| Issue 242 | October 22, 1999 |
On the heels of the news stories on the Port Authority's extended wish-list, the Staten Island Advance launched the editorial equivalent of an atomic bomb at the PA's proposed Goethals twin bridge on Wednesday.
The piece, entitled "Traffic Fantasies," was a strong statement on the potential of new highway capacity to generate new traffic: "The phenomenon is simple: If a new highway works to speed up traffic flow in a previously congested area, more and more drivers will choose to use it until it is itself congested...That pattern has been replicated in countless other traffic plagued areas of the country, which have increased highway capacity with costly and much-ballyhooed new projects only to find that within years or even months, traffic itself has increased, turning a jammed-up six-lane highway into a jammed-up 12 lane highway, and doubling pollution and congestion on local access roads."

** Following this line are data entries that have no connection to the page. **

(* ===== verification/Normalize.v ===== *)
(** * History normalisation ([core/src/context_manager/normalize.rs])

    The passes that make a recorded conversation acceptable to the model API:
    every call has an output, every output has a call, and images are dropped
    for models that do not read them. *)

From S2P Require Export Models.

Inductive InputModality := ModalityText | ModalityImage.

#[export] Instance InputModality_eq_dec : EqDecision InputModality.
Proof. solve_decision. Defined.

Definition IMAGE_CONTENT_OMITTED_PLACEHOLDER : str :=
  lit "image content omitted because you do not support image input".

(** ** Missing outputs *)

Definition is_function_output (call_id : str) (i : ResponseItem) : bool :=
  match i with FunctionCallOutput existing _ => str_eqb existing call_id | _ => false end.

Definition is_search_output (call_id : str) (i : ResponseItem) : bool :=
  match i with ToolSearchOutput (Some existing) _ _ _ => str_eqb existing call_id | _ => false end.

Definition is_custom_output (call_id : str) (i : ResponseItem) : bool :=
  match i with CustomToolCallOutput existing _ _ => str_eqb existing call_id | _ => false end.

Definition aborted : FunctionCallOutputPayload := from_text (lit "aborted").

(** The synthetic output for a call without one, and whether its absence is
    reported through [error_or_panic]. *)
Definition missing_output (items : list ResponseItem) (item : ResponseItem)
    : option (ResponseItem * bool) :=
  match item with
  | FunctionCall _ _ _ _ call_id =>
    if existsb (is_function_output call_id) items then None
    else Some (FunctionCallOutput call_id aborted, false)
  | ToolSearchCall _ (Some call_id) _ _ _ =>
    if existsb (is_search_output call_id) items then None
    else Some (ToolSearchOutput (Some call_id) (lit "completed") (lit "client") [], false)
  | CustomToolCall _ _ call_id _ _ =>
    if existsb (is_custom_output call_id) items then None
    else Some (CustomToolCallOutput call_id None aborted, true)
  | LocalShellCall _ (Some call_id) _ _ =>
    if existsb (is_function_output call_id) items then None
    else Some (FunctionCallOutput call_id aborted, true)
  | _ => None
  end.

Section passes.
(** [cfg!(debug_assertions)]: [error_or_panic] panics in debug builds and only
    logs in release builds. *)
Variable debug_assertions : bool.

Definition error_or_panic {A} (k : res unit A) : res unit A :=
  if debug_assertions then Panic else k.

Fixpoint collect_missing (all : list ResponseItem) (idx : nat) (items : list ResponseItem)
    : res unit (list (nat * ResponseItem)) :=
  match items with
  | [] => Ok []
  | item :: rest =>
    match missing_output all item with
    | None => collect_missing all (S idx) rest
    | Some (output, report) =>
      let continue := let? l := collect_missing all (S idx) rest in Ok ((idx, output) :: l) in
      if report then error_or_panic continue else continue
    end
  end.

(** [for (idx, item) in missing.into_iter().rev() { items.insert(idx + 1, item) }] *)
Fixpoint insert_all (items : list ResponseItem) (missing_rev : list (nat * ResponseItem))
    : res unit (list ResponseItem) :=
  match missing_rev with
  | [] => Ok items
  | (idx, output_item) :: rest =>
    let? items := from_opt (vec_insert items (idx + 1) output_item) in
    insert_all items rest
  end.

Definition ensure_call_outputs_present (items : list ResponseItem)
    : res unit (list ResponseItem) :=
  let? missing_outputs_to_insert := collect_missing items 0 items in
  insert_all items (reverse missing_outputs_to_insert).

(** ** Orphan outputs *)

Definition function_call_id (i : ResponseItem) : option str :=
  match i with FunctionCall _ _ _ _ call_id => Some call_id | _ => None end.

Definition tool_search_call_id (i : ResponseItem) : option str :=
  match i with ToolSearchCall _ (Some call_id) _ _ _ => Some call_id | _ => None end.

Definition local_shell_call_id (i : ResponseItem) : option str :=
  match i with LocalShellCall _ (Some call_id) _ _ => Some call_id | _ => None end.

Definition custom_tool_call_id (i : ResponseItem) : option str :=
  match i with CustomToolCall _ _ call_id _ _ => Some call_id | _ => None end.

Definition id_set (f : ResponseItem -> option str) (items : list ResponseItem) : gset str :=
  list_to_set (omap f items).

(** The closure of [retain]. *)
Definition keeps_output (items : list ResponseItem) (item : ResponseItem) : bool :=
  match item with
  | FunctionCallOutput call_id _ =>
    bool_decide (call_id ∈ id_set function_call_id items)
    || bool_decide (call_id ∈ id_set local_shell_call_id items)
  | CustomToolCallOutput call_id _ _ => bool_decide (call_id ∈ id_set custom_tool_call_id items)
  | ToolSearchOutput call_id _ execution _ =>
    if str_eqb execution (lit "server") then true
    else match call_id with
         | Some call_id => bool_decide (call_id ∈ id_set tool_search_call_id items)
         | None => true
         end
  | _ => true
  end.

Fixpoint retain_outputs (all items : list ResponseItem) : res unit (list ResponseItem) :=
  match items with
  | [] => Ok []
  | item :: rest =>
    if keeps_output all item
    then let? rest := retain_outputs all rest in Ok (item :: rest)
    else error_or_panic (retain_outputs all rest)
  end.

Definition remove_orphan_outputs (items : list ResponseItem) : res unit (list ResponseItem) :=
  retain_outputs items items.

(** ** Images *)

Definition strip_content_item (c : ContentItem) : ContentItem :=
  match c with InputImage _ _ => InputText IMAGE_CONTENT_OMITTED_PLACEHOLDER | _ => c end.

Definition strip_output_item (c : FunctionCallOutputContentItem) : FunctionCallOutputContentItem :=
  match c with FInputImage _ _ => FInputText IMAGE_CONTENT_OMITTED_PLACEHOLDER | _ => c end.

Definition strip_payload (p : FunctionCallOutputPayload) : FunctionCallOutputPayload :=
  match body p with
  | ContentItems items => mk_payload (ContentItems (strip_output_item <$> items)) (success p)
  | TextBody _ => p
  end.

Definition strip_item (item : ResponseItem) : ResponseItem :=
  match item with
  | Message id role content phase => Message id role (strip_content_item <$> content) phase
  | FunctionCallOutput call_id output => FunctionCallOutput call_id (strip_payload output)
  | CustomToolCallOutput call_id name output =>
    CustomToolCallOutput call_id name (strip_payload output)
  | ImageGenerationCall id status revised_prompt _ =>
    ImageGenerationCall id status revised_prompt []
  | _ => item
  end.

Definition strip_images_when_unsupported (input_modalities : list InputModality)
    (items : list ResponseItem) : list ResponseItem :=
  if bool_decide (ModalityImage ∈ input_modalities) then items else strip_item <$> items.

(** [ContextManager::normalize_history] *)
Definition normalize_history (input_modalities : list InputModality) (items : list ResponseItem)
    : res unit (list ResponseItem) :=
  let? items := ensure_call_outputs_present items in
  let? items := remove_orphan_outputs items in
  Ok (strip_images_when_unsupported input_modalities items).
End passes.

(** ** Removing the counterpart of an item *)

Fixpoint remove_first_matching (p : ResponseItem -> bool) (items : list ResponseItem)
    : list ResponseItem :=
  match items with
  | [] => []
  | i :: rest => if p i then rest else i :: remove_first_matching p rest
  end.

Definition id_is (f : ResponseItem -> option str) (call_id : str) (i : ResponseItem) : bool :=
  match f i with Some existing => str_eqb existing call_id | None => false end.

Definition remove_corresponding_for (items : list ResponseItem) (item : ResponseItem)
    : list ResponseItem :=
  match item with
  | FunctionCall _ _ _ _ call_id => remove_first_matching (is_function_output call_id) items
  | FunctionCallOutput call_id _ =>
    if existsb (id_is function_call_id call_id) items
    then remove_first_matching (id_is function_call_id call_id) items
    else remove_first_matching (id_is local_shell_call_id call_id) items
  | ToolSearchCall _ (Some call_id) _ _ _ =>
    remove_first_matching (is_search_output call_id) items
  | ToolSearchOutput (Some call_id) _ _ _ =>
    remove_first_matching (id_is tool_search_call_id call_id) items
  | CustomToolCall _ _ call_id _ _ => remove_first_matching (is_custom_output call_id) items
  | CustomToolCallOutput call_id _ _ =>
    remove_first_matching (id_is custom_tool_call_id call_id) items
  | LocalShellCall _ (Some call_id) _ _ =>
    remove_first_matching (is_function_output call_id) items
  | _ => items
  end.

Definition call (id : str) : ResponseItem := FunctionCall None (lit "tool") None (lit "{}") id.
Definition answer (id : str) : ResponseItem := FunctionCallOutput id (from_text (lit "ok")).

Example normalize_examples :
  normalize_history false [ModalityText]
    [call (lit "1"); call (lit "2"); answer (lit "2"); answer (lit "3")] =
  Ok [call (lit "1"); FunctionCallOutput (lit "1") aborted; call (lit "2"); answer (lit "2")].
Proof. vm_compute. done. Qed.

(** ** Calls and outputs *)

(** What pairs a call with its output. *)
Inductive key := KFunction (call_id : str) | KSearch (call_id : str) | KCustom (call_id : str).

#[export] Instance key_eq_dec : EqDecision key.
Proof. solve_decision. Defined.

Definition call_key (i : ResponseItem) : option key :=
  match i with
  | FunctionCall _ _ _ _ call_id => Some (KFunction call_id)
  | LocalShellCall _ (Some call_id) _ _ => Some (KFunction call_id)
  | ToolSearchCall _ (Some call_id) _ _ _ => Some (KSearch call_id)
  | CustomToolCall _ _ call_id _ _ => Some (KCustom call_id)
  | _ => None
  end.

Definition output_key (i : ResponseItem) : option key :=
  match i with
  | FunctionCallOutput call_id _ => Some (KFunction call_id)
  | ToolSearchOutput (Some call_id) _ _ _ => Some (KSearch call_id)
  | CustomToolCallOutput call_id _ _ => Some (KCustom call_id)
  | _ => None
  end.

(** Results of searches the server ran need no call of their own. *)
Definition server_search (i : ResponseItem) : bool :=
  match i with ToolSearchOutput _ _ execution _ => str_eqb execution (lit "server") | _ => false end.

Definition calls_answered (items : list ResponseItem) : Prop :=
  forall c k, c ∈ items -> call_key c = Some k -> exists o, o ∈ items /\ output_key o = Some k.

Definition outputs_called (items : list ResponseItem) : Prop :=
  forall o k, o ∈ items -> output_key o = Some k -> server_search o = false ->
    exists c, c ∈ items /\ call_key c = Some k.

Lemma existsb_elem {A} (p : A -> bool) l : existsb p l = true <-> exists x, x ∈ l /\ p x = true.
Proof. rewrite existsb_exists. by setoid_rewrite <- list_elem_of_In. Qed.

Lemma is_function_output_key id i :
  is_function_output id i = true <-> output_key i = Some (KFunction id).
Proof.
  destruct i as [| | | | | | | | |[]| | | | | |]; simpl; rewrite ?str_eqb_eq; naive_solver.
Qed.

Lemma is_search_output_key id i :
  is_search_output id i = true <-> output_key i = Some (KSearch id).
Proof.
  destruct i as [| | | | | | | | |[]| | | | | |]; simpl; rewrite ?str_eqb_eq; naive_solver.
Qed.

Lemma is_custom_output_key id i :
  is_custom_output id i = true <-> output_key i = Some (KCustom id).
Proof.
  destruct i as [| | | | | | | | |[]| | | | | |]; simpl; rewrite ?str_eqb_eq; naive_solver.
Qed.

Definition answered_in (items : list ResponseItem) (k : key) : Prop :=
  exists o, o ∈ items /\ output_key o = Some k.

(** The test a call of key [k] makes. *)
Definition has_output (items : list ResponseItem) (k : key) : bool :=
  match k with
  | KFunction id => existsb (is_function_output id) items
  | KSearch id => existsb (is_search_output id) items
  | KCustom id => existsb (is_custom_output id) items
  end.

Lemma has_output_true items k : has_output items k = true <-> answered_in items k.
Proof.
  unfold answered_in. destruct k; simpl; rewrite existsb_elem.
  - by setoid_rewrite is_function_output_key.
  - by setoid_rewrite is_search_output_key.
  - by setoid_rewrite is_custom_output_key.
Qed.

Lemma missing_output_spec items i :
  match missing_output items i with
  | None => forall k, call_key i = Some k -> answered_in items k
  | Some (o, _) =>
    exists k, call_key i = Some k /\ output_key o = Some k /\ call_key o = None /\
      server_search o = false /\ ~ answered_in items k
  end.
Proof.
  assert (forall k (mk : ResponseItem * bool), call_key i = Some k ->
    missing_output items i = (if has_output items k then None else Some mk) ->
    output_key mk.1 = Some k -> call_key mk.1 = None -> server_search mk.1 = false ->
    match missing_output items i with
    | None => forall k, call_key i = Some k -> answered_in items k
    | Some (o, _) =>
      exists k, call_key i = Some k /\ output_key o = Some k /\ call_key o = None /\
        server_search o = false /\ ~ answered_in items k
    end) as Hgen.
  { intros k [o b] Hk -> Ho Hc Hsv. destruct (has_output items k) eqn:E.
    - intros k' Hk'. simplify_eq. by apply has_output_true.
    - exists k. split_and!; try done. rewrite <- has_output_true, E. done. }
  destruct i as [| | |? [id|]| |? [id|]| | | | | | | | | |]; simpl;
    try (intros; discriminate); by eapply Hgen.
Qed.

(** The outputs that are inserted, with the index of their calls. *)
Definition missing_item (all : list ResponseItem) (i : ResponseItem) : list ResponseItem :=
  match missing_output all i with Some (o, _) => [o] | None => [] end.

Fixpoint missing_list (all : list ResponseItem) (idx : nat) (items : list ResponseItem)
    : list (nat * ResponseItem) :=
  match items with
  | [] => []
  | i :: rest => (pair idx <$> missing_item all i) ++ missing_list all (S idx) rest
  end.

The writers also unloaded on Assemblymember Robert Straniere and S.I. Community Board 2 transportation chair Joel Traube, who voiced support for the proposed bridge in a Tuesday news article. "The fantasy that just one more new bridge, just one more new highway will solve the traffic problem, which is fundamentally a matter of too many vehicles, is one that dies hard. But it should be pronounced dead by responsible planners. This idea has gone nowhere for years. There's a reason for that."
The Port Authority's environmental impact statement for the Goethals bridge project shows in fact that peak bridge traffic will increase significantly once the twin is in place.
The Advance called instead on the PA and other transportation officials "to consider more sensible, less dramatic means to reduce traffic congestion such as varying toll prices to reduce peak traffic on bridges and tunnels."
The continuing unpopularity of the Goethals twin project poses some problems for the NY State DOT's "major investment study" for the Staten Island Expressway. The scenarios the study is considering assume that the Goethals twin project will proceed. But DOT's analyses may turn out to be mostly hypothetical unless this assumption is changed.